A Procuradoria sustenta que uma organização criminosa se instalou no BRB, desde 2014, e vem praticando, junto com empresários e agentes financeiros autônomos, crimes contra o sistema financeiro, corrupção, lavagem de dinheiro e gestão temerária.

Paulo Figueiredo Filho é um dos sócios de um Fundo de Investimento ancorado na construção do Trump Hotel na Barra da Tijuca, Rio de Janeiro. A Procuradoria dá conta de que o fundo passou a ser investigado pela força-tarefa Greenfield em 2016, já que foram feitos aportes pelo Serpros.

A Greenfield revela que Henrique Domingues Neto, da corretora BIAM DTVM, ofereceu a Ricardo Rodrigues, sócio de Figueiredo Filho, um aporte de R$ 3 milhões do Instituto de Previdência dos Servidores Públicos de Santos. Em contrapartida, deveria ser feito um pagamento de R$ 25 mil em favor de Ricardo Leal, que era conselheiro de administração do Banco de Brasília e havia sido tesoureiro da campanha de Rodrigo Rollemberg ao governo de Brasília, em 2014. A Procuradoria afirma que Letal e Henrique Neto tinham influência para garantir os aportes ilícitos e distribuir propinas.

“Um primeiro pagamento é feito em moeda corrente no valor de R$ 100.000,00 no dia 25/02/2015 para saldar uma dívida de campanha da eleição para o governo distrital do ano anterior”, afirma a Procuradoria.

Segundo a Greenfield, “esse pagamento foi efetuado no escritório particular de Ricardo Leal por Ricardo Rodrigues, segundo relato deste, contando com a presença ainda de Henrique Neto”. “Nessa mesma ocasião foi celebrado o pacto que vigeria até o fim dos aportes realizados pelo BRB no FIP LSH. O dinheiro foi transportado em voo comercial pelo colaborador Ricardo Rodrigues.”

Ao mandar prender Paulo Figueiredo, o juiz federal Vallisney de Oliveira, da 10ª Vara Federal de Brasília, afirmou que “embora não se envolvesse nas negociações, cabia-lhe autorizar os pagamentos da propina”.

“Para o pagamento desse valor, Diogo Cuoco, por meio da Globomix, gerou uma nota falsa de R$ 225.135,75. Outra forma de geração de dinheiro foi a simulação de contrato de prestação de serviço por Adriana Cuoco.”

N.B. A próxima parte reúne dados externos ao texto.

(** C7 (amended): for a finish node whose message history ends with an
    assistant message with a non-empty string content, [post] stores that
    content as the last response; content made of parts is stored together
    with the role, and an assistant message without content or with empty
    content leaves the last response as it was; [post] returns the first
    outgoing edge's action when there is one and the final-response token
    otherwise; and when a run reaches a finish node without outgoing edges
    in a state whose messages end with such an assistant message, the run
    completes there and [executeFlow] resolves with that content as
    [result] (the reserved tokens being distinct). *)
Theorem FinishNode_post_final_response :
  (forall h this pr er st np s,
      last (fp_messages pr) = Some (mkMsg "assistant" (CText s)) -> s <> "" ->
      lastResponse (snd (FinishNode_post h this pr er st np)) = Some (LRText s)) /\
  (forall h this pr er st np parts,
      last (fp_messages pr) = Some (mkMsg "assistant" (CParts parts)) ->
      lastResponse (snd (FinishNode_post h this pr er st np))
        = Some (LRContent (CParts parts) "assistant")) /\
  (forall h this pr er st np m,
      last (fp_messages pr) = Some m -> content_truthy (content m) = false ->
      lastResponse (snd (FinishNode_post h this pr er st np)) = lastResponse st) /\
  (forall h this pr er st np,
      (successor_keys h this = [] /\
       fst (FinishNode_post h this pr er st np) = FINAL_RESPONSE_ACTION) \/
      (exists a r, successor_keys h this = a :: r /\
       fst (FinishNode_post h this pr er st np) = a)) /\
  (forall n k h name init rf h1 flow fl npv h2 c0 h3 c st tr fl3 cn p np' s,
      FINAL_RESPONSE_ACTION <> STAY_ON_NODE_ACTION ->
      List.find (fun flow => String.eqb (rf_name flow) name) loadFlows = Some rf ->
      convert h rf = Some (Ok (h1, flow)) ->
      nodes h1 !! flow = Some fl ->
      prop h1 (flow_params fl) "nodeParams" = Ok npv ->
      find_entry h1 flow (initial_sharedState name init) = EntryAt h2 c0 ->
      reaches (orchestrate (n + S k)) flow (flow_params fl) npv n
        h2 c0 (initial_sharedState name init) h3 c st tr ->
      nodes h3 !! flow = Some fl3 ->
      nodes h3 !! c = Some cn ->
      kind cn = FinishNode ->
      maps h3 !! successors cn = Some [] ->
      resolve_params h3 fl3 cn (flow_params fl) npv = Ok (p, np') ->
      last (messages st) = Some (mkMsg "assistant" (CText s)) -> s <> "" ->
      exists r h' st',
        executeFlow (S (n + S k)) h name init = Resolves r h' st' /\
        result r = LRText s /\
        lastResponse st' = Some (LRText s) /\
        currentNodeId st' = VUndefined).
Proof.
  split; [intros; by eapply FinishNode_post_stores|].
  split.
  { intros h this pr er st np parts Hlast. unfold FinishNode_post. rewrite Hlast. simpl.
    by destruct (successor_keys h this). }
  split; [intros; by eapply FinishNode_post_skips|].
  split.
  { intros h this pr er st np. rewrite FinishNode_post_action.
    destruct (successor_keys h this) as [|a r]; [left; done | right; by exists a, r]. }
  intros n k h name init rf h1 flow fl npv h2 c0 h3 c st tr fl3 cn p np' s
    Hne Hfind Hconv Hfl Hnp Hentry Hreach Hfl3 Hcn Hkind Hmap Hparams Hlast Hs.
  rewrite (executeFlow_loop _ _ _ _ _ _ _ _ _ _ _ Hfind Hconv Hfl Hnp Hentry).
  pose proof (loop_body_finish (orchestrate (n + S k)) h3 flow c st (flow_params fl) npv
                fl3 cn p np' Hfl3 Hcn Hkind Hmap Hparams Hne) as Hbody.
  simpl in Hbody.
  rewrite (loop_reaches_done _ _ _ _ _ _ _ _ _ _ _ _ _ k Hreach Hbody).
  simpl.
  assert (Hlr : lastResponse
            (snd (FinishNode_post (setParams h3 c p np') (after_setParams p np' cn)
                    (FinishNode_prep (setParams h3 c p np') st
                       (if truthy np' then np' else node_params cn))
                    (mkFinishExec true) st (if truthy np' then np' else node_params cn)))
          = Some (LRText s)).
  { by apply FinishNode_post_stores. }
  eexists _, _, _. split; [reflexivity|]. simpl. rewrite Hlr. simpl.
  destruct (String.eqb_spec s ""); [done|]. done.
Qed.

A força-tarefa ainda diz que “a compra de aportes dentro do BRB se estendeu a recursos de fundos próprios do BRB”. “Seguindo a mesma mecânica anterior, Henrique Domingues encaminhava pedidos de valores, condicionando os aportes no FIP LSH.” Os valores aportados ao fundo teriam chegado a R$ 16,8 milhões.

O Banco de Brasília se manifestou por meio de nota. “Com relação à operação Circus Máximus, deflagrada hoje (29/01) pela Polícia Federal, o Banco de Brasília apoia e coopera integralmente com todos os órgãos competentes que conduzem a operação.”

O banco informa que a operação corre em segredo de justiça e todas as informações são repassadas exclusivamente às autoridades policiais.

“O BRB adotará todas as medidas judiciais cabíveis visando preservar o banco e suas empresas controladas.”